_Records for this task_

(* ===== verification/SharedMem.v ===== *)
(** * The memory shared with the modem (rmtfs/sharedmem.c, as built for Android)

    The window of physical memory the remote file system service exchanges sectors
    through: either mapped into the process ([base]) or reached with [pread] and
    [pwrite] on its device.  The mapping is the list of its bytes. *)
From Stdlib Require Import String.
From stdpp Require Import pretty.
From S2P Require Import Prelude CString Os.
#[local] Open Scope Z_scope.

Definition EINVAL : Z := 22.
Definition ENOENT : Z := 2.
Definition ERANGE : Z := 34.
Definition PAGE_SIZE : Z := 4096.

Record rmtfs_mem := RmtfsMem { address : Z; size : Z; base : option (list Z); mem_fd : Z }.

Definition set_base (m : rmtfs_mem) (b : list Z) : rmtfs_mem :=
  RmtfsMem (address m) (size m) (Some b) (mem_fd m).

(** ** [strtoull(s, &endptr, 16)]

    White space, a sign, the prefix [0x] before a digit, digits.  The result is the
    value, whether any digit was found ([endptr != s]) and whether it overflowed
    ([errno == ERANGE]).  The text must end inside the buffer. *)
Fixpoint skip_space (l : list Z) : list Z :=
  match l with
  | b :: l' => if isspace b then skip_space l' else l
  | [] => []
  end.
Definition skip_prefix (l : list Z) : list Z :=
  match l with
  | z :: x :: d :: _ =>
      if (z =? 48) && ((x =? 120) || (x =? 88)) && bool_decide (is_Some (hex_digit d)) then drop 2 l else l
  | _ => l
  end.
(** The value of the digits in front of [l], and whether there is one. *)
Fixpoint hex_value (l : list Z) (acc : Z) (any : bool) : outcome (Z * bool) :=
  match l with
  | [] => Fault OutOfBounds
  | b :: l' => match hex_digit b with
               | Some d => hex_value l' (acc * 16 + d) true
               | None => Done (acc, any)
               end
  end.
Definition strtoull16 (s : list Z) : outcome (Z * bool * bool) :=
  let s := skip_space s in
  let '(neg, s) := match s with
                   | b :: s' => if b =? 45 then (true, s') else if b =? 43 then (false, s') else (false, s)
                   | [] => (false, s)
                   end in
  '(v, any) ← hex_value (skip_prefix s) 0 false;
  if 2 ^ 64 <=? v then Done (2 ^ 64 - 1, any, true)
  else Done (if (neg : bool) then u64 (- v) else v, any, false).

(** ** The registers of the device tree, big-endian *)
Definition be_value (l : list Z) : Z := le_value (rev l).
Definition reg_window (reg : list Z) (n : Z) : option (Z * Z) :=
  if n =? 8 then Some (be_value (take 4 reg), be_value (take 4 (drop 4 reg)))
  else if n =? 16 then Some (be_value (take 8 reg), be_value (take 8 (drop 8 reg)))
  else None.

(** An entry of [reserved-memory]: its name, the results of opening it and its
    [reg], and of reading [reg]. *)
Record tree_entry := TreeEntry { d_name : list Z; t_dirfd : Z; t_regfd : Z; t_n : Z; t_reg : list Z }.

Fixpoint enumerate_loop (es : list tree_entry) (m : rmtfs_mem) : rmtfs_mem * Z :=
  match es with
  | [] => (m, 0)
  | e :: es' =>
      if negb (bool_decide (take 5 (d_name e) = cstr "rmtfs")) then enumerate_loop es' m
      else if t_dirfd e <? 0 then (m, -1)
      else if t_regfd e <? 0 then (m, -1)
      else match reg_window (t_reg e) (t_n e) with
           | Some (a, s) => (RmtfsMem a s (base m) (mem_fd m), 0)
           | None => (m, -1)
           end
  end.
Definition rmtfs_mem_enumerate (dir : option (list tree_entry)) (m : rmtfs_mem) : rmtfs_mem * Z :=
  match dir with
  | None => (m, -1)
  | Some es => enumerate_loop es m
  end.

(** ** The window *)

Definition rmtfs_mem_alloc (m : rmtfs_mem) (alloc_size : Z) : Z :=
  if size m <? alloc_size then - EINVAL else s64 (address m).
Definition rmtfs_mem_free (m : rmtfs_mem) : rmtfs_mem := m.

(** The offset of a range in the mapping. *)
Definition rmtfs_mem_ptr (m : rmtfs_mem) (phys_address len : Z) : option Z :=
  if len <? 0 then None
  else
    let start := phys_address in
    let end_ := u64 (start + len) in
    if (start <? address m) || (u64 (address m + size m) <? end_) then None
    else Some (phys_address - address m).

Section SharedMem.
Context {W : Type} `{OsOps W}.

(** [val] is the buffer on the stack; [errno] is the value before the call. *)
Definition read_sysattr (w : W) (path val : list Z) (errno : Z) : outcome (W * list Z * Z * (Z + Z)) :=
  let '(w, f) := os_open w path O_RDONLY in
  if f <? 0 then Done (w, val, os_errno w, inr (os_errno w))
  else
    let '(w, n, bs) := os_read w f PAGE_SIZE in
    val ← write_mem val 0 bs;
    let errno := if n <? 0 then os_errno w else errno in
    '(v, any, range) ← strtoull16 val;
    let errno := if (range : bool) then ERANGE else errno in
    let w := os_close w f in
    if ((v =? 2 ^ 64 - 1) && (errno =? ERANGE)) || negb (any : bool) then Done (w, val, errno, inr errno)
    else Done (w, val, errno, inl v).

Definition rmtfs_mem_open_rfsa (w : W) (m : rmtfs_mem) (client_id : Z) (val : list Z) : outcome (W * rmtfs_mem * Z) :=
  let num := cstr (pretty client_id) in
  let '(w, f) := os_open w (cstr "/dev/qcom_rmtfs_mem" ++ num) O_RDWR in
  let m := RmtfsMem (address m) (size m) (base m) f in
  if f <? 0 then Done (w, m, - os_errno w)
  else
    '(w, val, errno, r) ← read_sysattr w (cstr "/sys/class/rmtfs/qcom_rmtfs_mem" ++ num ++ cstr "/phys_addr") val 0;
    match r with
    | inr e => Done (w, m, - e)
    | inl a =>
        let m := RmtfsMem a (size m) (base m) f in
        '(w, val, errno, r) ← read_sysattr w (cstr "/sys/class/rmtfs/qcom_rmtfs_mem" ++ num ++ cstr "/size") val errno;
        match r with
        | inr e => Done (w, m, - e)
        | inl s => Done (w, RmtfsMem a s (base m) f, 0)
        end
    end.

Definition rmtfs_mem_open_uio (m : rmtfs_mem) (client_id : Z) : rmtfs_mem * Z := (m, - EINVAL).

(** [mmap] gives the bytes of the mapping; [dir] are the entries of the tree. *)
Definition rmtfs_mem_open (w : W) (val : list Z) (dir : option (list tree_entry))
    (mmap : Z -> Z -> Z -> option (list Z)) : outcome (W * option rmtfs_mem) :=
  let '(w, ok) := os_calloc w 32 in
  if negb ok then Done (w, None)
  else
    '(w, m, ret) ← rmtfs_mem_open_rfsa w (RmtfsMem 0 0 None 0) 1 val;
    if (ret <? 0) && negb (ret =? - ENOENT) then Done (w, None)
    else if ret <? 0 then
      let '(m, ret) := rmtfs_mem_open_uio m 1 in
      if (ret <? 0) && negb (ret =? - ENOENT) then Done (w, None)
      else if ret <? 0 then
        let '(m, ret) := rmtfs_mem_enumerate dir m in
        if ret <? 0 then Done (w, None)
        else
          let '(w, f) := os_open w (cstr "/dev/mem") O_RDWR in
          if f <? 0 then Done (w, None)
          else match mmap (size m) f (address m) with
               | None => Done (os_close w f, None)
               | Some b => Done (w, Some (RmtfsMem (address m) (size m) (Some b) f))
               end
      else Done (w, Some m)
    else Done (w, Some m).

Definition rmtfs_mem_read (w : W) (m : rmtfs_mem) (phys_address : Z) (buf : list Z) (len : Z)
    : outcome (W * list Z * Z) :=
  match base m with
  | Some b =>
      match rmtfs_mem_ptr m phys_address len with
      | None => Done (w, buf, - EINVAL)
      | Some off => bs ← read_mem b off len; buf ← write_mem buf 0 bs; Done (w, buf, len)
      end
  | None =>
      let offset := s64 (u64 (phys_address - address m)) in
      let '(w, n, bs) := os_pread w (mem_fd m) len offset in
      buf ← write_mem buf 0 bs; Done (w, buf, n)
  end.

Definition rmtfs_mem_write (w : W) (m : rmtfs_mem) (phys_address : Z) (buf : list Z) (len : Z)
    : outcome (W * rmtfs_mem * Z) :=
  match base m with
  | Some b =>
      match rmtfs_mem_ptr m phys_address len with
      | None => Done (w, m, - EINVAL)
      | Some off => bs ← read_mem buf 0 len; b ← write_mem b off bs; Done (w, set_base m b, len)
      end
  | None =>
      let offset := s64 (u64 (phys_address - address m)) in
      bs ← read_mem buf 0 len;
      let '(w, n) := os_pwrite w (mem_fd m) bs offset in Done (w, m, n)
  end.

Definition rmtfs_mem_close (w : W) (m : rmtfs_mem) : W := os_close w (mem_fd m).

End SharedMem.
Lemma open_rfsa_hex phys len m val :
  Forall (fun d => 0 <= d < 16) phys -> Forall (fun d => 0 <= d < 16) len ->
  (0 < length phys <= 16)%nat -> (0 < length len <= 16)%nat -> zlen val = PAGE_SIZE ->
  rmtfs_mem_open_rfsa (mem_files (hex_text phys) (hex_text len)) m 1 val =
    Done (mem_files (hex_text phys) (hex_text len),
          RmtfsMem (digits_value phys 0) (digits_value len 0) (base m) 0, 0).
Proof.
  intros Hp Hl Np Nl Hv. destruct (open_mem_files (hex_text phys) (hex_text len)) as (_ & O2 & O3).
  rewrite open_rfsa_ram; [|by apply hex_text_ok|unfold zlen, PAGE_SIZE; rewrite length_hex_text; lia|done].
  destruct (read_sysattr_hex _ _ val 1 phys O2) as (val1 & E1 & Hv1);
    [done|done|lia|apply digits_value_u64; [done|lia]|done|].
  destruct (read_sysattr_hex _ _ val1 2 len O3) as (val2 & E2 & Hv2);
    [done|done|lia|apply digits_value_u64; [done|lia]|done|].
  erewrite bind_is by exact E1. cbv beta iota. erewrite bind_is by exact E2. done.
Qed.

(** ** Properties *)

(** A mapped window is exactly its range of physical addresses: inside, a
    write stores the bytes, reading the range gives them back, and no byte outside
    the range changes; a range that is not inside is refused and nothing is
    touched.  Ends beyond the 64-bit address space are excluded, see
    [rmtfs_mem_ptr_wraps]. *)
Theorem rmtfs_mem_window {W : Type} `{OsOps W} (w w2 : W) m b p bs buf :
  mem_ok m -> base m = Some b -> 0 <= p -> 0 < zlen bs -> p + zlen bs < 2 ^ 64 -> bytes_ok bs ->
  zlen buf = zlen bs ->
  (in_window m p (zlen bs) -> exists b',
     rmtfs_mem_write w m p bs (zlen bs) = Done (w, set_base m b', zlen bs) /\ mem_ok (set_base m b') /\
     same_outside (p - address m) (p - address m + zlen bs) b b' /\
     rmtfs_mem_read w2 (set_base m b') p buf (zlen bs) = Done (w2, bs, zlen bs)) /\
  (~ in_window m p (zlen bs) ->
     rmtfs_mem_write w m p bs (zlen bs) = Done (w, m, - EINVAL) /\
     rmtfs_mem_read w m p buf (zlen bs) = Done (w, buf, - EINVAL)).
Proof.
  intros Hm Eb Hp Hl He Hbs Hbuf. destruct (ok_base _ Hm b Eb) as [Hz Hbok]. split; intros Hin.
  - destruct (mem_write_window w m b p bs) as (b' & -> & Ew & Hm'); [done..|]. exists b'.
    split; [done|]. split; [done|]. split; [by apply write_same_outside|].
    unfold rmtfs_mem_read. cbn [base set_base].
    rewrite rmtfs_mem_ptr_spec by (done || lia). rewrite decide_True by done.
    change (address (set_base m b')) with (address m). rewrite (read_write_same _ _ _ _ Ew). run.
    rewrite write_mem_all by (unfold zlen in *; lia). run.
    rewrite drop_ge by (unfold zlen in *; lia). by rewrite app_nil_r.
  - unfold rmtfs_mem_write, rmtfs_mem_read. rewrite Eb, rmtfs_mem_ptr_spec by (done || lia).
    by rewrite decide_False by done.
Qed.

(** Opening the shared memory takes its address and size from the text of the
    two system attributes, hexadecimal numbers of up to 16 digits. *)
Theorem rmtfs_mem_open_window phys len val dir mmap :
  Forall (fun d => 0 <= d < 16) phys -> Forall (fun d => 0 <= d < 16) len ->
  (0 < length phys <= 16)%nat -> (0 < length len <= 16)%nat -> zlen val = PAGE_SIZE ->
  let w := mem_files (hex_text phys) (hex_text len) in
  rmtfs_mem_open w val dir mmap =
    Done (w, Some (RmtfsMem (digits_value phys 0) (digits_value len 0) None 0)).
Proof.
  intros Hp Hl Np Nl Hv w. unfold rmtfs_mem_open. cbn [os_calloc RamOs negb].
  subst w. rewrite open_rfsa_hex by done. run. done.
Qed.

_Exercise details_
When you reach the line holding "let errno := if (range" in the records above, begin reproducing exactly, stop after the line holding "(os_close w f, None)", and output nothing else.

_Finished task_
    let errno := if (range : bool) then ERANGE else errno in
    let w := os_close w f in
    if ((v =? 2 ^ 64 - 1) && (errno =? ERANGE)) || negb (any : bool) then Done (w, val, errno, inr errno)
    else Done (w, val, errno, inl v).

Definition rmtfs_mem_open_rfsa (w : W) (m : rmtfs_mem) (client_id : Z) (val : list Z) : outcome (W * rmtfs_mem * Z) :=
  let num := cstr (pretty client_id) in
  let '(w, f) := os_open w (cstr "/dev/qcom_rmtfs_mem" ++ num) O_RDWR in
  let m := RmtfsMem (address m) (size m) (base m) f in
  if f <? 0 then Done (w, m, - os_errno w)
  else
    '(w, val, errno, r) ← read_sysattr w (cstr "/sys/class/rmtfs/qcom_rmtfs_mem" ++ num ++ cstr "/phys_addr") val 0;
    match r with
    | inr e => Done (w, m, - e)
    | inl a =>
        let m := RmtfsMem a (size m) (base m) f in
        '(w, val, errno, r) ← read_sysattr w (cstr "/sys/class/rmtfs/qcom_rmtfs_mem" ++ num ++ cstr "/size") val errno;
        match r with
        | inr e => Done (w, m, - e)
        | inl s => Done (w, RmtfsMem a s (base m) f, 0)
        end
    end.

Definition rmtfs_mem_open_uio (m : rmtfs_mem) (client_id : Z) : rmtfs_mem * Z := (m, - EINVAL).

(** [mmap] gives the bytes of the mapping; [dir] are the entries of the tree. *)
Definition rmtfs_mem_open (w : W) (val : list Z) (dir : option (list tree_entry))
    (mmap : Z -> Z -> Z -> option (list Z)) : outcome (W * option rmtfs_mem) :=
  let '(w, ok) := os_calloc w 32 in
  if negb ok then Done (w, None)
  else
    '(w, m, ret) ← rmtfs_mem_open_rfsa w (RmtfsMem 0 0 None 0) 1 val;
    if (ret <? 0) && negb (ret =? - ENOENT) then Done (w, None)
    else if ret <? 0 then
      let '(m, ret) := rmtfs_mem_open_uio m 1 in
      if (ret <? 0) && negb (ret =? - ENOENT) then Done (w, None)
      else if ret <? 0 then
        let '(m, ret) := rmtfs_mem_enumerate dir m in
        if ret <? 0 then Done (w, None)
        else
          let '(w, f) := os_open w (cstr "/dev/mem") O_RDWR in
          if f <? 0 then Done (w, None)
          else match mmap (size m) f (address m) with
               | None => Done (os_close w f, None)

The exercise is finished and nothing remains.